Your response should consist of every record, exactly as given.

[[ Entries supplied, beginning ]]

(* ===== verification/Clock.v ===== *)
(** * clock.c: clocks that WSL1 does not have

    Sleeps on CLOCK_BOOTTIME, CLOCK_TAI and the CPU clock of the process, the resolution and the
    time of CLOCK_TAI, and the times of the CPU clocks that glibc encodes in a clock id. *)

From S2P Require Import Prelude CString Kernel State Tunables Open.

Open Scope Z_scope.

Definition CLOCK_MONOTONIC : Z := 1.
Definition CLOCK_PROCESS_CPUTIME_ID : Z := 2.
Definition CLOCK_BOOTTIME : Z := 7.
Definition CLOCK_TAI : Z := 11.
Definition TIMER_ABSTIME : Z := 1.
Definition RUSAGE_SELF : Z := 0.
Definition RUSAGE_THREAD : Z := 1.

Definition TAI_UTC_DEFAULT : Z := 37.
Definition WIN_TICK_NS : Z := 15625000.

Definition NS : Z := 1000000000.

Definition tv_to_ns (tv : timeval) : Z := wrap_s 64 (tvu_sec tv * NS + tvu_usec tv * 1000).

Definition ns_to_ts (ns : Z) : timespec := {| tv_sec := Z.quot ns NS; tv_nsec := Z.rem ns NS |}.

Section clock.
Context {W : Type} `{!Kernel W} {Hfuel : Fuel}.
Local Abbreviation M := (prog (st W)).

(** [sym_next (clock_nanosleep, ...)]: the return value, and what was written to [*rem]. *)
Definition next_nanosleep (clk flags : Z) (req : option timespec) (rem : bool) :
    M (Z * option timespec) :=
  let* r := sys (k_clock_nanosleep clk flags req rem) in
  match r with
  | Some r => ret r
  | None => ret (-1, None)
  end.

(** [inl] the CPU time, [inr] the error number. *)
Definition rusage_cpu_ns (who : Z) : M (Z + Z) :=
  let* r := sys (k_getrusage who) in
  match r with
  | None => let* e := get_errno in ret (inr e)
  | Some r => ret (inl (wrap_s 64 (tv_to_ns (ru_utime r) + tv_to_ns (ru_stime r))))
  end.

Definition handle_boottime (flags : Z) (req : timespec) (rem : bool) : M (Z * option timespec) :=
  next_nanosleep CLOCK_MONOTONIC flags (Some req) rem.

Definition handle_tai (flags : Z) (req : timespec) (rem : bool) : M (Z * option timespec) :=
  if negb (has_bits flags TIMER_ABSTIME)
  then next_nanosleep CLOCK_REALTIME flags (Some req) rem
  else
    let* offset := getm (λ m, wslcompat_tunable_int (options m) "taioffset" TAI_UTC_DEFAULT) in
    let adj :=
      if offset <=? tv_sec req
      then {| tv_sec := wrap_s 64 (tv_sec req - offset); tv_nsec := tv_nsec req |}
      else {| tv_sec := 0; tv_nsec := 0 |} in
    next_nanosleep CLOCK_REALTIME flags (Some adj) rem.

[[ Entries supplied, end ]]

■ **Expected answer**
(* ===== verification/Clock.v ===== *)
(** * clock.c: clocks that WSL1 does not have

    Sleeps on CLOCK_BOOTTIME, CLOCK_TAI and the CPU clock of the process, the resolution and the
    time of CLOCK_TAI, and the times of the CPU clocks that glibc encodes in a clock id. *)

From S2P Require Import Prelude CString Kernel State Tunables Open.

Open Scope Z_scope.

Definition CLOCK_MONOTONIC : Z := 1.
Definition CLOCK_PROCESS_CPUTIME_ID : Z := 2.
Definition CLOCK_BOOTTIME : Z := 7.
Definition CLOCK_TAI : Z := 11.
Definition TIMER_ABSTIME : Z := 1.
Definition RUSAGE_SELF : Z := 0.
Definition RUSAGE_THREAD : Z := 1.

Definition TAI_UTC_DEFAULT : Z := 37.
Definition WIN_TICK_NS : Z := 15625000.

Definition NS : Z := 1000000000.

Definition tv_to_ns (tv : timeval) : Z := wrap_s 64 (tvu_sec tv * NS + tvu_usec tv * 1000).

Definition ns_to_ts (ns : Z) : timespec := {| tv_sec := Z.quot ns NS; tv_nsec := Z.rem ns NS |}.

Section clock.
Context {W : Type} `{!Kernel W} {Hfuel : Fuel}.
Local Abbreviation M := (prog (st W)).

(** [sym_next (clock_nanosleep, ...)]: the return value, and what was written to [*rem]. *)
Definition next_nanosleep (clk flags : Z) (req : option timespec) (rem : bool) :
    M (Z * option timespec) :=
  let* r := sys (k_clock_nanosleep clk flags req rem) in
  match r with
  | Some r => ret r
  | None => ret (-1, None)
  end.

(** [inl] the CPU time, [inr] the error number. *)
Definition rusage_cpu_ns (who : Z) : M (Z + Z) :=
  let* r := sys (k_getrusage who) in
  match r with
  | None => let* e := get_errno in ret (inr e)
  | Some r => ret (inl (wrap_s 64 (tv_to_ns (ru_utime r) + tv_to_ns (ru_stime r))))
  end.

Definition handle_boottime (flags : Z) (req : timespec) (rem : bool) : M (Z * option timespec) :=
  next_nanosleep CLOCK_MONOTONIC flags (Some req) rem.

Definition handle_tai (flags : Z) (req : timespec) (rem : bool) : M (Z * option timespec) :=
  if negb (has_bits flags TIMER_ABSTIME)
  then next_nanosleep CLOCK_REALTIME flags (Some req) rem
  else
    let* offset := getm (λ m, wslcompat_tunable_int (options m) "taioffset" TAI_UTC_DEFAULT) in
    let adj :=
      if offset <=? tv_sec req
      then {| tv_sec := wrap_s 64 (tv_sec req - offset); tv_nsec := tv_nsec req |}
      else {| tv_sec := 0; tv_nsec := 0 |} in
    next_nanosleep CLOCK_REALTIME flags (Some adj) rem.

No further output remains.